Iron Deficiency in COPD Associates with Increased Pulmonary Artery Pressure Estimated by Echocardiography.

OBJECTIVES

Iron deficiency (ID) might augment chronic pulmonary hypertension in chronic obstructive pulmonary disease (COPD). This observational study investigates the association between ID and systolic pulmonary artery pressure estimated by echocardiography in non-anaemic COPD outpatients.

METHODS

Non-anaemic COPD patients (GOLD II-IV) with no history of cardiovascular disease were recruited from outpatient clinics. Iron deficiency was defined as ferritin<100μg/L. Pulmonary artery pressure was estimated from the tricuspid regurgitation maximum velocity (TR V). Tricuspid regurgitation V indicative of pulmonary hypertension was considered present for values ≥ 2.9 m/s.

RESULTS

In a total of 75 included patients, 31 (41%) had ID. These patients had a significantly higher TR V (3.02 vs. 2.77 m/s, p=0.01) and lower diffusion capacity of carbon monoxide (40% vs. 50% of predicted, p<0.01), though similar in age, sex, pack years, FEV and high-sensitive CRP (p>0.05). Ferritin inversely correlated with TR V in ID patients (-0.37 (p=0.04)).

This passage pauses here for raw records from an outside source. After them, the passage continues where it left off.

(** [classified t r]: [r] is what the classification of the word [t]
    gives: the operator itself, else the integer [t] denotes, else the
    float, else the failure naming [t]. *)
Inductive classified (t : string) : result pyobj -> Prop :=
| classified_operator :
    In t symbols -> classified t (Ok (PStr t))
| classified_int : forall z,
    ~ In t symbols -> int t = Ok (PInt z) -> classified t (Ok (PInt z))
| classified_float : forall e f,
    ~ In t symbols -> int t = Raise (Exn ValueError e) -> float t = Ok (PFloat f) ->
    classified t (Ok (PFloat f))
| classified_invalid : forall e e',
    ~ In t symbols -> int t = Raise (Exn ValueError e) ->
    float t = Raise (Exn ValueError e') ->
    classified t (Raise (invalid_symbol t)).

(** ** Prefix expressions *)

Inductive expr : Type :=
| Num (n : pyobj)
| Bin (op : string) (lhs rhs : expr).

(** The token sequence of an expression in prefix notation. *)
Fixpoint prefix_tokens (e : expr) : list pyobj :=
  match e with
  | Num n => [n]
  | Bin op lhs rhs => PStr op :: prefix_tokens lhs ++ prefix_tokens rhs
  end.

(** Leaves are numbers, nodes are operators of the table. *)
Fixpoint well_formed (e : expr) : Prop :=
  match e with
  | Num n => is_number n = true
  | Bin op lhs rhs =>
      EvalPrefix.contains (PStr op) = true /\ well_formed lhs /\ well_formed rhs
  end.

(** The outcome of evaluating the left operand first, as a forward scan
    meets them, with the exceptions of the forward scan. *)
Fixpoint outcome_forward (e : expr) : result pyobj :=
  match e with
  | Num n => Ok n
  | Bin op lhs rhs =>
      a <- outcome_forward lhs ;;
      b <- outcome_forward rhs ;;
      EvalPrefix.reraise (EvalPrefix._eval_op a b (PStr op))
  end.

(** The outcome of evaluating the right operand first, as a scan of the
    reversed tokens meets them, with the exceptions of the stack engine. *)
Fixpoint outcome_backward (e : expr) : result pyobj :=
  match e with
  | Num n => Ok n
  | Bin op lhs rhs =>
      b <- outcome_backward rhs ;;
      a <- outcome_backward lhs ;;
      EvalRpn.reraise (EvalRpn._eval_op a b (PStr op))
  end.

(** The tokens the stack engine has read when its stack holds the values
    of the expressions [es], the top of the stack first: every expression
    in reversed prefix notation, the deepest one first. *)
Definition read_backward (es : list expr) : list pyobj :=
  List.concat (map (fun e => rev (prefix_tokens e)) (rev es)).

(** [parsed read ts cs]: the forward scan has read the tokens [read] when
    its stacks are [ts] and [cs].  With no operator open the stack holds
    the values of complete expressions; an open operator with count 2 has
    just been read; one with count 1 has been followed by one complete
    operand. *)
Inductive parsed : list pyobj -> list pyobj -> list Z -> Prop :=
| parsed_base : forall es vs,
    Forall well_formed es ->
    Forall2 (fun e v => outcome_forward e = Ok v) es vs ->
    parsed (List.concat (map prefix_tokens es)) (rev vs) []
| parsed_two : forall read ts cs op,
    parsed read ts cs ->
    EvalPrefix.contains (PStr op) = true ->
    parsed (read ++ [PStr op]) (PStr op :: ts) (2 :: cs)
| parsed_one : forall read ts cs op e a,
    parsed read ts cs ->
    EvalPrefix.contains (PStr op) = true ->
    well_formed e -> outcome_forward e = Ok a ->
    parsed (read ++ PStr op :: prefix_tokens e) (a :: PStr op :: ts) (1 :: cs).

(** ** States of the forward scan *)

(** The two points of [_eval_expr] at which the stacks are looked at: the
    head of the [for] loop and the test of the [while] loop. *)
Inductive point : Type :=
| ForHead
| WhileTest.

(** [reaches tokens p st]: an evaluation of [tokens] can be at the point
    [p] with the stacks [st]. *)
Inductive reaches (tokens : iterable) : point -> EvalPrefix.state -> Prop :=
| reaches_start :
    reaches tokens ForHead (EvalPrefix.State [] [])
| reaches_push : forall st token pending st1 consumed,
    reaches tokens ForHead st ->
    EvalPrefix.push_token tokens token pending st = Ok (st1, consumed) ->
    reaches tokens WhileTest st1
| reaches_reduce : forall st st',
    reaches tokens WhileTest st ->
    EvalPrefix.while_step st = Some (Ok st') ->
    reaches tokens WhileTest st'
| reaches_exit : forall st,
    reaches tokens WhileTest st ->
    EvalPrefix.while_step st = None ->
    reaches tokens ForHead st.

(** The stacks fit together: under each count [c] of the count stack lie
    [2 - c] operands and the operator that waits for them; under the last
    operator there are only numbers. *)
Inductive fits : list pyobj -> list Z -> Prop :=
| fits_base : forall base,
    Forall (fun x => is_number x = true) base -> fits base []
| fits_two : forall op ts cs,
    EvalPrefix.contains (PStr op) = true -> fits ts cs ->
    fits (PStr op :: ts) (2 :: cs)
| fits_one : forall a op ts cs,
    is_number a = true -> EvalPrefix.contains (PStr op) = true -> fits ts cs ->
    fits (a :: PStr op :: ts) (1 :: cs).

(** The same with a completed operator on top. *)
Inductive fits_while : list pyobj -> list Z -> Prop :=
| fits_open : forall ts cs, fits ts cs -> fits_while ts cs
| fits_zero : forall b a op ts cs,
    is_number b = true -> is_number a = true ->
    EvalPrefix.contains (PStr op) = true -> fits ts cs ->
    fits_while (b :: a :: PStr op :: ts) (0 :: cs).

(** ** Items of a token stream *)

(** What the tokenizer can give: a number, an operator of the table, or
    its failure on a word. *)
Inductive tokenizer_item : result pyobj -> Prop :=
| item_number : forall n, is_number n = true -> tokenizer_item (Ok n)
| item_operator : forall op,
    EvalRpn.contains (PStr op) = true -> tokenizer_item (Ok (PStr op))
| item_invalid : forall t, tokenizer_item (Raise (invalid_symbol t)).

(** A number or an arithmetic exception, or nothing the model covers. *)
Definition arithmetic_outcome (r : result pyobj) : Prop :=
  match r with
  | Ok v => is_number v = true
  | Raise (Exn c _) => c = ZeroDivisionError \/ c = OverflowError
  | Unmodelled => True
  end.

(** The exceptions a postfix evaluation of tokenizer items can end with. *)
Definition postfix_failure (e : exn) : Prop :=
  e = Exn IndexError (PStr "Invalid expression.") \/
  e = Exn ValueError (PStr "Invalid expression.") \/
  e = Exn ZeroDivisionError (PStr "Can not divide by zero.") \/
  (exists t, e = invalid_symbol t) \/
  (exists arg, e = Exn OverflowError arg).

(** The exceptions a forward scan of tokenizer items can end with. *)
Definition forward_failure (e : exn) : Prop :=
  e = Exn ValueError (PStr "Invalid expression.") \/
  e = Exn ValueError (PStr "Can not divide by zero.") \/
  (exists t, e = invalid_symbol t) \/
  (exists arg, e = Exn OverflowError arg).

(** The stacks of a state fit together at a point. *)
Definition fits_at (p : point) (st : EvalPrefix.state) : Prop :=
  match p with
  | ForHead => fits (EvalPrefix.token_stack st) (EvalPrefix.count_stack st)
  | WhileTest => fits_while (EvalPrefix.token_stack st) (EvalPrefix.count_stack st)
  end.

(** The three operators that divide. *)
Definition divides (op : string) : Prop := op = "/" \/ op = "//" \/ op = "%".

(** [lhs] can stand next to [rhs] in a division: when [rhs] is a float, an
    int [lhs] has to be converted, and the conversion must not overflow. *)
Definition convertible (lhs rhs : pyobj) : Prop :=
  match as_num lhs, as_num rhs with
  | Some (NInt z), Some (NFloat _) => exists f, float_of_int z = Ok f
  | Some _, Some _ => True
  | _, _ => False
  end.

(** ** Postfix expressions *)

(** The token sequence of an expression in postfix notation. *)
Fixpoint postfix_tokens (e : expr) : list pyobj :=
  match e with
  | Num n => [n]
  | Bin op lhs rhs => postfix_tokens lhs ++ postfix_tokens rhs ++ [PStr op]
  end.

(** The outcome of evaluating the left operand first, with the exceptions
    of the stack engine. *)
Fixpoint outcome_postfix (e : expr) : result pyobj :=
  match e with
  | Num n => Ok n
  | Bin op lhs rhs =>
      a <- outcome_postfix lhs ;;
      b <- outcome_postfix rhs ;;
      EvalRpn.reraise (EvalRpn._eval_op a b (PStr op))
  end.

(** The tokens the postfix evaluator has read when its stack holds the
    values of the expressions [es], the top of the stack first. *)
Definition read_postfix (es : list expr) : list pyobj :=
  List.concat (map postfix_tokens (rev es)).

The prevalence of TR V ≥ 2.9 m/s was twice as high in patients with ID (58% vs. 29%) and odds ratio of pulmonary hypertension in ID (compared to no ID) was 3.3 (95% CI 1.3-8.6, p=0.015).

CONCLUSION

Iron deficiency in non-anaemic COPD patients was associated with a modest increase in systolic pulmonary artery pressure and limitation of diffusion capacity.